Author: ajunge

  • No-drama Llama

    One of the most difficult challenges in writing for the Cafe is to come up with a monthly piece of short fiction. A thousand words with a beginning, a middle, and an end. This is a writing skill I’ve wanted to gain, and I figured with the same discipline, work, and a lot of words on the page I’d figure out this short story stuff the same way I figured out how to win Nanowrimo every year I’ve participated.

    Sometimes it works. I’ve produced some pieces, published here at the Cafe, that I’m rather proud of. It wasn’t exactly easy, but I got in the zone, found a groove, and mixed metaphors like a boss and within a few hours I had something worth sharing with the world.

    But usually I got nothing.

    I’ve tried starting with prompts, with themes, with characters and situations and conflicts and a firm deadline. I can brainstorm, free write, take long walks and showers, make tripartate lists describing everything I can think of. But I can rarely find a character, a goal, obstacles to overcome, and a solution that fit within a thousand words. Mostly I can’t find an easy source of conflict, and if I try to force one for the sake of the story, it breaks the logic of the world. And, to misquote Elizabeth Bennett, I am unwilling to speak unless I expect to say something that will amaze the entire room.

    I have always told myself private stories to stave off boredom. But I realize all those stories have been at least novel-length. The characters aren’t dealing with short-term crises, they’re dealing with the problem of finding meaning within a life that can, in some circumstances, span centuries.

    Perhaps this reflects my own life, one I’ve managed to constructed to be remarkably free of drama. While some might bemoan my lack of passionate affairs, there also aren’t any fights, misunderstandings, abuse, or many sudden and traumatic losses. My life is pretty placid; possibly even boring, and I like it that way. Drama, to me, is a distraction.

    This perhaps explains why I’m not a big fan of chick-lit and romance. If everybody in those books would use their words and take one another seriously, well, the book would be a lot shorter.

    I guess that’s what they mean when they say to write what you know. Write your own journey. It’ll take as many words as it takes.

  • So Not Worried About This

    The question before me this week is about the future of publishing, and honestly, I couldn’t care less about the future of publishing [0].

    People are worried about the effects of Internet-mediated business cycle disruption. The thing about disruptive technologies is that they’re disruptive— they shake things up, move them about, force them to do the hokey-pokey when they’d really rather not dance. The people most likely to be hurt are those who are most invested in the old ways of doing things. They’ve built their business model on the tried and true and will not be moved, in the hope that past performance is a predictor of future success and all that. Above all, they want stability, predictability, and a steadily increasing cash flow.

    I am old enough to remember when the Internet was being hailed as the great bypasser of traditional gatekeepers (in this case, the publishers), giving artists the opportunity to market directly to the public.
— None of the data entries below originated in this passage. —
(* ===== verification/ForkChild.v ===== *)
(** * The child of a successful copy_process (kernel/fork.c)

    Identity of the child, its share in the resources of the parent and the
    counters of the kernel after copy_process returned a task. *)

From S2P Require Import Prelude KVStore TaskState ForkState ForkTask ForkMm ForkArgs ForkCopy ForkLogic.
From S2P Require Import ForkTaskSpec ForkMmSpec ForkErrno ForkLevels ForkUnwind.

(** ** What the last steps do not change *)

(** The fields of any object that stay once the child has its identity. *)
Abbreviation SETTLED := [f_pid; f_tgid; f_group_leader; f_kv; f_files; f_fs; f_sighand; f_signal; f_mm;
  f_files_count; f_users; f_sig_count; f_mm_users].

Section Tail.
Context `{World}.
Variable current : Z.
Variable tracing : bool.
Variable args : clone_args.
Variables (a : Z) (f : field).
Hypothesis Hf : f ∈ SETTLED.

Ltac settle := first [ apply keeps_wr; intros ->; revert Hf; rewrite !elem_of_cons, elem_of_nil;
  clear; intuition discriminate | by intros s ].

Lemma parent_keeps v : keeps (fun s => fld s a f) (copy_process_parent current args v).
Proof. unfold copy_process_parent, copy_field, rseq_fork. keep settle. Qed.

Lemma commit_keeps {E} v : keeps (E := E) (fun s => fld s a f) (copy_process_commit current tracing args v).
Proof.
  unfold copy_process_commit, copy_seccomp, attach_process, attach_thread, copy_oom_score_adj, copy_field, inc,
    init_task_pid, unlink_delayed. keep settle.
Qed.

End Tail.

Lemma triple_post {E A} (P : kst -> Prop) (m : prog E A) (Q Q' : A -> kst -> Prop) (X : E -> kst -> Prop) :
  triple P m Q X -> (forall x s, Q x s -> Q' x s) -> triple P m Q' X.
Proof. intros Hm Hq. by eapply triple_weaken. Qed.

(** ** Identity of the child *)

Abbreviation IDENT := [f_tgid; f_group_leader; f_pid; f_kv].

(** Some fields of [p], and the key-value memory. *)
Definition view (p : Z) (F : list field) (s : kst) : list Z * kvmem := (map (fld s p) F, kvs s).

Lemma keeps_view_wr {E} p F b h v : ~ (h ∈ F) -> keeps (E := E) (view p F) (wr b h v).
Proof.
  intros Hh s. change (view p F (snd (wr (E := E) b h v s)) = view p F s). unfold view. f_equal.
  apply map_ext_in. intros f Hf. rewrite fld_wr, decide_False; [done|]. intros [_ ->].
  apply Hh. by apply list_elem_of_In.
Qed.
And to a certain extent, that happens quite a bit. You don’t have to get hired by a major metropolitan newspaper to get your opinions on the issues of the day in front of readers anymore— you just have to start a blog. You can turn your Nanowrimo novel into a .pdf or .mobi file and distribute it basically for free, and maybe even earn a few bucks in the process.

    But here’s the thing. Bypassing the gatekeepers— becoming your own publisher— has been happening for centuries. All you needed was access to a printing press/mimeograph/photocopier. You could create newsletters/fanzines/chapbooks to your heart’s content, in small press runs, at very low cost. And you could even make a few bucks selling them at the comic book shop/convention/paranoid conspiracy gun show. People still do that today. If you wanted a little more polish, you could hire or barter for editing and layout work, and pay for a hardbound vanity press edition. These days you set up a CafePress store or similar, and you won’t even have to clean out enough room in your garage to store boxes of books or haul them around in your trunk.

    What the publisher provides isn’t the physical (or these days, electronic) object. They don’t just stand between author and reader, collecting tolls. Publishers are middlemen, yes, but value-added middlemen. An author signs a contract (after reading it very carefully first, natch) that provides not only an audience for his work, but also quality control and marketing. The reader picks up the book expecting a certain baseline quality of story, grammar, and presentation. Furthermore, the publisher’s brand helps the reader find a book they’re likely to enjoy even if they’re not familiar with the author.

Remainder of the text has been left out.